== DIRECTIONS FOR THIS TASK ==
Of the entries below, return exactly those lines that fall between the one containing "From S2P Require Import Prelude" and the one containing "Proof. by destruct t;", the two end lines included.

== DATA EXTRACTS ==
(* ===== verification/ViewsProofs.v ===== *)
(** * What the views show: links between them, graphs, pages, and the hand-over of a table *)
From S2P Require Import Prelude JsBase JsText JsJson JsLib AssetId Correlation Config Effects Services Pipeline DataAssets.
From S2P Require Import Ci Decision Kube Listings WebTable Console ApiClient Translations I18n Graph GraphProofs Views Startup Lakekeeper LakekeeperProofs.
From Stdlib Require Import Ascii.
From Stdlib Require String.
Open Scope Z_scope.

(** ** Links between views *)

(** The state of a view is that of the view of the tab. *)
Definition belongs (tab : string) (v : ViewState) : bool :=
  match v with
  | VServices _ _ => String.eqb tab "services" | VPipelines _ => String.eqb tab "pipelines"
  | VArchitecture _ _ _ => String.eqb tab "architecture" | VOperations _ _ _ => String.eqb tab "operations"
  | VCatalog _ => String.eqb tab "catalog" | VQuery _ _ => String.eqb tab "query"
  | VOther => bool_decide (tab ∈ ["overview"; "policy"; "sso"])
  end.

Lemma effect_belongs tab t v : belongs tab (operations_effect t v) = belongs tab v.
Proof. destruct v; cbn [operations_effect]; try done. by destruct (present (initialEventId t)). Qed.

Lemma initial_belongs tab t q : tab ∈ nav_ids -> belongs tab (initial_view tab t q) = true.
Proof.
  unfold nav_ids. rewrite !elem_of_cons, elem_of_nil. intros Hin.
  repeat (destruct Hin as [-> | Hin]); try done.
  change (initial_view "operations" t q) with (operations_effect t (VOperations (match present (initialResourceId t) with Some _ => SecResources | None => SecEvents end) None (initialEventId t))).
  by rewrite effect_belongs.
Qed.

Lemma render_belongs s tab t q : tab ∈ nav_ids -> belongs (sh_tab s) (sh_view s) = true -> belongs tab (render_view s tab t q) = true.
Proof.
  intros Hin Hb. unfold render_view. destruct (String.eqb_spec tab (sh_tab s)) as [->|_]; [|by apply initial_belongs].
  destruct (String.eqb _ _); cbn [andb]; [|by apply initial_belongs].
  case_match; [done|by rewrite effect_belongs].
Qed.

Lemma view_step_belongs tab e v : belongs tab v = true -> belongs tab (view_step e v) = true.
Proof. by destruct e as [| | | | |[]| | |], v. Qed.

Lemma tab_name_nav t : tab_name t ∈ nav_ids.
Proof. by destruct t; apply (bool_decide_unpack _). Qed.

Lemma shell_belongs stored s : shell_run stored s -> sh_tab s ∈ nav_ids /\ belongs (sh_tab s) (sh_view s) = true.
Proof.
  induction 1 as [|s e _ [Ht Hb] Ho]; [split; [by apply (bool_decide_unpack _)|done]|].
  destruct e as [tab|tg|d| |e]; cbn in Ho |- *; [|apply and_comm|..].
  - split; [done|by apply render_belongs].
  - split; [apply render_belongs; [apply tab_name_nav|done]|apply tab_name_nav].
  - split; [by apply (bool_decide_unpack _)|]. apply render_belongs; [by apply (bool_decide_unpack _)|done].
  - done.
  - split; [done|by apply view_step_belongs].
Qed.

== TASK RESULT ==
From S2P Require Import Prelude JsBase JsText JsJson JsLib AssetId Correlation Config Effects Services Pipeline DataAssets.
From S2P Require Import Ci Decision Kube Listings WebTable Console ApiClient Translations I18n Graph GraphProofs Views Startup Lakekeeper LakekeeperProofs.
From Stdlib Require Import Ascii.
From Stdlib Require String.
Open Scope Z_scope.

(** ** Links between views *)

(** The state of a view is that of the view of the tab. *)
Definition belongs (tab : string) (v : ViewState) : bool :=
  match v with
  | VServices _ _ => String.eqb tab "services" | VPipelines _ => String.eqb tab "pipelines"
  | VArchitecture _ _ _ => String.eqb tab "architecture" | VOperations _ _ _ => String.eqb tab "operations"
  | VCatalog _ => String.eqb tab "catalog" | VQuery _ _ => String.eqb tab "query"
  | VOther => bool_decide (tab ∈ ["overview"; "policy"; "sso"])
  end.

Lemma effect_belongs tab t v : belongs tab (operations_effect t v) = belongs tab v.
Proof. destruct v; cbn [operations_effect]; try done. by destruct (present (initialEventId t)). Qed.

Lemma initial_belongs tab t q : tab ∈ nav_ids -> belongs tab (initial_view tab t q) = true.
Proof.
  unfold nav_ids. rewrite !elem_of_cons, elem_of_nil. intros Hin.
  repeat (destruct Hin as [-> | Hin]); try done.
  change (initial_view "operations" t q) with (operations_effect t (VOperations (match present (initialResourceId t) with Some _ => SecResources | None => SecEvents end) None (initialEventId t))).
  by rewrite effect_belongs.
Qed.

Lemma render_belongs s tab t q : tab ∈ nav_ids -> belongs (sh_tab s) (sh_view s) = true -> belongs tab (render_view s tab t q) = true.
Proof.
  intros Hin Hb. unfold render_view. destruct (String.eqb_spec tab (sh_tab s)) as [->|_]; [|by apply initial_belongs].
  destruct (String.eqb _ _); cbn [andb]; [|by apply initial_belongs].
  case_match; [done|by rewrite effect_belongs].
Qed.

Lemma view_step_belongs tab e v : belongs tab v = true -> belongs tab (view_step e v) = true.
Proof. by destruct e as [| | | | |[]| | |], v. Qed.

Lemma tab_name_nav t : tab_name t ∈ nav_ids.
Proof. by destruct t; apply (bool_decide_unpack _). Qed.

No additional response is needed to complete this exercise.